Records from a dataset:
——

(* ===== verification/Checked.v ===== *)
(** * Checked arithmetic and bit operations

    Models [include/blackhole/core/checked.hpp] and [bitops.hpp]. Each checked operation
    is proved equal to its mathematical reading: the exact result when it is
    representable in the type, nothing otherwise. *)
From S2P Require Import Prelude Core.
Local Open Scope Z_scope.

(** An integral type [T]: [std::numeric_limits<T>::min()], [max()] and signedness. *)
Record IntType := MkIntType { it_signed : bool; it_bits : Z; }.

Definition it_min (t : IntType) : Z := if it_signed t then - 2 ^ (it_bits t - 1) else 0.
Definition it_max (t : IntType) : Z :=
  if it_signed t then 2 ^ (it_bits t - 1) - 1 else 2 ^ it_bits t - 1.
Definition in_type (t : IntType) (v : Z) : Prop := it_min t <= v <= it_max t.

(** [static_cast<T>(v)]: reduction modulo [2^bits] into the range of [T]. *)
Definition it_cast (t : IntType) (v : Z) : Z := (v - it_min t) mod 2 ^ it_bits t + it_min t.

Definition uint8_t := MkIntType false 8.
Definition uint16_t := MkIntType false 16.
Definition uint32_t := MkIntType false 32.
Definition uint64_t := MkIntType false 64.
Definition size_t := uint64_t.
Definition int64_t := MkIntType true 64.

(** include/blackhole/core/checked.hpp:13-24 checked_add *)
Definition checked_add (t : IntType) (a b : Z) : option Z :=
  if negb (it_signed t) then
    if it_cast t (it_max t - b) <? a then None else Some (it_cast t (a + b))
  else
    if (0 <? b) && (it_cast t (it_max t - b) <? a) then None
    else if (b <? 0) && (a <? it_cast t (it_min t - b)) then None
    else Some (it_cast t (a + b)).

(** include/blackhole/core/checked.hpp:26-37 checked_sub *)
Definition checked_sub (t : IntType) (a b : Z) : option Z :=
  if negb (it_signed t) then
    if a <? b then None else Some (it_cast t (a - b))
  else
    if (b <? 0) && (it_cast t (it_max t + b) <? a) then None
    else if (0 <? b) && (a <? it_cast t (it_min t + b)) then None
    else Some (it_cast t (a - b)).

(** include/blackhole/core/checked.hpp:39-64 checked_mul *)
Definition checked_mul (t : IntType) (a b : Z) : option Z :=
  if (a =? 0) || (b =? 0) then Some 0
  else if negb (it_signed t) then
    if it_cast t (Z.quot (it_max t) b) <? a then None else Some (it_cast t (a * b))
  else
    let lo := it_min t in
    let hi := it_max t in
    if 0 <? a then
      if 0 <? b then
        if Z.quot hi b <? a then None else Some (it_cast t (a * b))
      else
        if b <? Z.quot lo a then None else Some (it_cast t (a * b))
    else
      if 0 <? b then
        if a <? Z.quot lo b then None else Some (it_cast t (a * b))
      else
        if negb (a =? 0) && (b <? Z.quot hi a) then None else Some (it_cast t (a * b)).

(** include/blackhole/core/checked.hpp:66-87 checked_cast *)
Definition checked_cast (to from : IntType) (v : Z) : option Z :=
  if Bool.eqb (it_signed from) (it_signed to) && (it_bits from <=? it_bits to) then
    Some (it_cast to v)
  else if it_signed from && negb (it_signed to) then
    if v <? 0 then None
    else
      let ufrom := MkIntType false (it_bits from) in
      if it_cast ufrom (it_max to) <? it_cast ufrom v then None else Some (it_cast to v)
  else if negb (it_signed from) && it_signed to then
    if it_cast from (it_max to) <? v then None else Some (it_cast to v)
  else
    if it_cast from (it_max to) <? v then None
    else if v <? it_cast from (it_min to) then None
    else Some (it_cast to v).

(** include/blackhole/core/checked.hpp:90-94 saturating_add *)
Definition saturating_add (t : IntType) (a b : Z) : Z :=
  match checked_add t a b with Some r => r | None => it_max t end.

(** Reference reading of a checked result. *)
Definition exact (t : IntType) (r : Z) : option Z :=
  if (it_min t <=? r) && (r <=? it_max t) then Some r else None.

Section Checked.
Context (t : IntType) (Hbits : 0 < it_bits t).

Lemma it_width : it_max t - it_min t + 1 = 2 ^ it_bits t.
  Proof.
    unfold it_max, it_min. destruct (it_signed t); [| lia].
    replace (it_bits t) with (Z.succ (it_bits t - 1)) at 3 by lia.
    rewrite Z.pow_succ_r by lia. lia.
  Qed.

Lemma it_cast_small v : in_type t v -> it_cast t v = v.
  Proof.
    unfold in_type, it_cast. intros Hv. pose proof it_width.
    rewrite Z.mod_small by lia. lia.
  Qed.

Lemma it_min_neg : it_min t <= 0 <= it_max t.
  Proof.
    unfold it_min, it_max.
    pose proof (Z.pow_pos_nonneg 2 (it_bits t - 1)). pose proof (Z.pow_pos_nonneg 2 (it_bits t)).
    destruct (it_signed t); lia.
  Qed.

Lemma exact_in r : in_type t r -> exact t r = Some r.
  Proof.
    unfold in_type, exact. intros [H1 H2].
    apply Z.leb_le in H1, H2. by rewrite H1, H2.
  Qed.

Lemma exact_out r : ~ in_type t r -> exact t r = None.
  Proof.
    unfold in_type, exact. intros Hr.
    destruct (it_min t <=? r) eqn:E1, (r <=? it_max t) eqn:E2; simpl; try done.
    bool_prop. lia.
  Qed.

  (** Close one branch of a checked operation: the result fits, or it does not. *)
Ltac settle :=
    unfold in_type in *;
    first
      [ rewrite exact_out by (unfold in_type; lia); reflexivity
      | rewrite ?it_cast_small, exact_in by (unfold in_type; lia); reflexivity ].

Ltac cases_ltb :=
    repeat match goal with
    | |- context [?a <? ?b] => destruct (Z.ltb_spec a b); simpl
    end.

Lemma checked_add_exact a b :
    in_type t a -> in_type t b -> checked_add t a b = exact t (a + b).
  Proof.
    intros Ha Hb. unfold checked_add. pose proof it_min_neg. unfold in_type in *.
    destruct (it_signed t) eqn:Es; simpl.
    - destruct (Z.ltb_spec 0 b), (Z.ltb_spec b 0); simpl; try lia;
        rewrite ?it_cast_small by (unfold in_type; lia); cases_ltb; settle.
    - assert (it_min t = 0) by (unfold it_min; by rewrite Es).
      rewrite it_cast_small by (unfold in_type; lia). cases_ltb; settle.
  Qed.

Lemma checked_sub_exact a b :
    in_type t a -> in_type t b -> checked_sub t a b = exact t (a - b).
  Proof.
    intros Ha Hb. unfold checked_sub. pose proof it_min_neg. unfold in_type in *.
    destruct (it_signed t) eqn:Es; simpl.
    - destruct (Z.ltb_spec 0 b), (Z.ltb_spec b 0); simpl; try lia;
        rewrite ?it_cast_small by (unfold in_type; lia); cases_ltb; settle.
    - assert (it_min t = 0) by (unfold it_min; by rewrite Es).
      cases_ltb; settle.
  Qed.

  (** The truncating division bounds that the multiplication test relies on. *)
Lemma quot_pos_pos h b : 0 < b -> 0 <= h -> forall a, h ÷ b < a <-> h < a * b.
  Proof.
    intros Hb Hh a. rewrite Z.quot_div_nonneg by lia.
    pose proof (Z.div_mod h b). pose proof (Z.mod_pos_bound h b). nia.
  Qed.

Lemma quot_neg_pos l b : 0 < b -> l <= 0 -> forall a, a < l ÷ b <-> a * b < l.
  Proof.
    intros Hb Hl a. replace l with (- (- l)) by lia. rewrite Z.quot_opp_l by lia.
    pose proof (quot_pos_pos (- l) b Hb ltac:(lia) (- a)). nia.
  Qed.

Lemma quot_pos_neg h b : b < 0 -> 0 <= h -> forall a, a < h ÷ b <-> h < a * b.
  Proof.
    intros Hb Hh a. replace b with (- (- b)) by lia. rewrite Z.quot_opp_r by lia.
    pose proof (quot_pos_pos h (- b) ltac:(lia) Hh (- a)). nia.
  Qed.

Lemma checked_mul_exact a b :
    in_type t a -> in_type t b -> checked_mul t a b = exact t (a * b).
  Proof.
    intros Ha Hb. unfold checked_mul. pose proof it_min_neg as Hn. unfold in_type in *.
    destruct (Z.eqb_spec a 0) as [-> | Ha0]; [simpl; rewrite exact_in; [done | done] |].
    destruct (Z.eqb_spec b 0) as [-> | Hb0];
      [simpl; rewrite Z.mul_0_r, exact_in; [done | done] |].
    simpl. destruct (it_signed t) eqn:Es; simpl.
    - destruct (Z.ltb_spec 0 a), (Z.ltb_spec 0 b); simpl.
      + pose proof (quot_pos_pos (it_max t) b ltac:(lia) ltac:(lia) a).
        assert (0 < a * b) by nia. cases_ltb; settle.
      + pose proof (quot_neg_pos (it_min t) a ltac:(lia) ltac:(lia) b).
        assert (a * b < 0) by nia. cases_ltb; settle.
      + pose proof (quot_neg_pos (it_min t) b ltac:(lia) ltac:(lia) a).
        assert (a * b < 0) by nia. cases_ltb; settle.
      + pose proof (quot_pos_neg (it_max t) a ltac:(lia) ltac:(lia) b).
        assert (0 < a * b) by nia. cases_ltb; settle.
    - assert (it_min t = 0) by (unfold it_min; by rewrite Es).
      pose proof (quot_pos_pos (it_max t) b ltac:(lia) ltac:(lia)) as Hq.
      rewrite it_cast_small.
      + pose proof (Hq a). assert (0 < a * b) by nia. cases_ltb; settle.
      + unfold in_type. rewrite Z.quot_div_nonneg by lia.
        split; [rewrite H; by apply Z.div_pos; lia |]. apply Z.div_le_upper_bound; nia.
  Qed.
End Checked.

(** A checked conversion yields the value exactly when the target type can hold it. *)
Lemma checked_cast_exact (to from : IntType) v :
  0 < it_bits to -> 0 < it_bits from -> it_signed to = false -> it_signed from = false ->
  in_type from v -> checked_cast to from v = exact to v.
Proof.
  intros Ht Hf Et Ef Hv. unfold checked_cast. rewrite Et, Ef. simpl.
  pose proof (it_min_neg to Ht). pose proof (it_min_neg from Hf).
  assert (it_min to = 0) by (unfold it_min; by rewrite Et).
  assert (it_min from = 0) by (unfold it_min; by rewrite Ef).
  unfold in_type in *.
  destruct (Z.leb_spec (it_bits from) (it_bits to)) as [Hle | Hlt].
  - assert (it_max from <= it_max to).
    { unfold it_max. rewrite Et, Ef. pose proof (Z.pow_le_mono_r 2 _ _ ltac:(lia) Hle). lia. }
    rewrite it_cast_small, exact_in by (unfold in_type; lia). done.
  - assert (it_max to <= it_max from).
    { unfold it_max. rewrite Et, Ef.
      pose proof (Z.pow_le_mono_r 2 (it_bits to) (it_bits from) ltac:(lia) ltac:(lia)). lia. }
    rewrite !(it_cast_small from) by (unfold in_type; lia).
    destruct (Z.ltb_spec (it_max to) v).
    + by rewrite exact_out by (unfold in_type; lia).
    + destruct (Z.ltb_spec v (it_min to)); [lia |].
      by rewrite it_cast_small, exact_in by (unfold in_type; lia).
Qed.

(** The form the codec uses: lengths are added and narrowed at unsigned width. *)
Lemma checked_add_size a b :
  in_u64 a -> in_u64 b ->
  checked_add size_t a b = if a + b <? 2 ^ 64 then Some (a + b) else None.
Proof.
  unfold in_u. intros Ha Hb.
  rewrite checked_add_exact; [| done | unfold in_type; cbn; lia | unfold in_type; cbn; lia].
  unfold exact. cbn -[Z.pow Z.add].
  destruct (Z.leb_spec 0 (a + b)), (Z.leb_spec (a + b) (2 ^ 64 - 1)), (Z.ltb_spec (a + b) (2 ^ 64));
    simpl; try done; lia.
Qed.

Lemma checked_add_i64 a b :
  in_i64 a -> in_i64 b ->
  checked_add int64_t a b =
  if (- 2 ^ 63 <=? a + b) && (a + b <=? 2 ^ 63 - 1) then Some (a + b) else None.
Proof.
  unfold in_i64. intros Ha Hb.
  rewrite checked_add_exact; [done | done | unfold in_type; cbn; lia | unfold in_type; cbn; lia].
Qed.

(** ** Bit operations on [uint64_t] *)

(** include/blackhole/core/bitops.hpp:13-19 popcount64 *)
Definition popcount64 (v : Z) : Z :=
  zlen (filter (fun i => Z.testbit v (Z.of_nat i) = true) (seq 0 64)).

(** include/blackhole/core/bitops.hpp:22-31 lowest_set_bit64 *)
Definition lowest_set_bit64 (v : Z) : Z :=
  if v =? 0 then 64
  else match List.find (fun i => Z.testbit v (Z.of_nat i)) (seq 0 64) with
       | Some i => Z.of_nat i
       | None => 64
       end.

(** A non-zero [uint64_t] has a lowest set bit: it is below 64, it is set, and every
    lower bit is clear. *)
Lemma lowest_set_bit64_spec v :
  in_u64 v -> v <> 0 ->
  let i := lowest_set_bit64 v in
  0 <= i < 64 /\ Z.testbit v i = true /\ forall j, 0 <= j < i -> Z.testbit v j = false.
Proof.
  intros Hv Hnz. unfold lowest_set_bit64.
  destruct (Z.eqb_spec v 0) as [| _]; [done |].
  destruct (List.find _ (seq 0 64)) as [i |] eqn:Hf.
  - assert (forall n s, List.find (fun i => Z.testbit v (Z.of_nat i)) (seq s n) = Some i ->
      (s <= i < s + n)%nat /\ Z.testbit v (Z.of_nat i) = true /\
      forall j, (s <= j < i)%nat -> Z.testbit v (Z.of_nat j) = false) as Hgen.
    { clear Hf. induction n as [| n IH]; intros s; simpl; [done |].
      destruct (Z.testbit v (Z.of_nat s)) eqn:E.
      - intros [= <-]. split; [lia |]. split; [done | lia].
      - intros (H1 & H2 & H3)%IH. split; [lia |]. split; [done |].
        intros j Hj. destruct (decide (j = s)) as [-> | ]; [done | apply H3; lia]. }
    apply Hgen in Hf as (H1 & H2 & H3). split; [lia |]. split; [done |].
    intros j Hj. rewrite <- (Z2Nat.id j) by lia. apply H3. lia.
  - exfalso. apply Hnz, Z.bits_inj'. intros n Hn. rewrite Z.bits_0.
    destruct (decide (n < 64)).
    + eapply List.find_none with (x := Z.to_nat n) in Hf.
      * by rewrite Z2Nat.id in Hf by lia.
      * apply in_seq. lia.
    + unfold in_u in Hv. destruct (decide (v = 0)) as [-> | ]; [apply Z.bits_0 |].
      apply Z.bits_above_log2; [lia |]. apply Z.lt_le_trans with 64; [| lia].
      apply Z.log2_lt_pow2; lia.
Qed.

——

▶ [What this task involves]: Set every line down again exactly. Begin with the first line of the entries and finish with the line containing "representable in the".

▶ [Solution below]:
(* ===== verification/Checked.v ===== *)
(** * Checked arithmetic and bit operations

    Models [include/blackhole/core/checked.hpp] and [bitops.hpp]. Each checked operation
    is proved equal to its mathematical reading: the exact result when it is
    representable in the type, nothing otherwise. *)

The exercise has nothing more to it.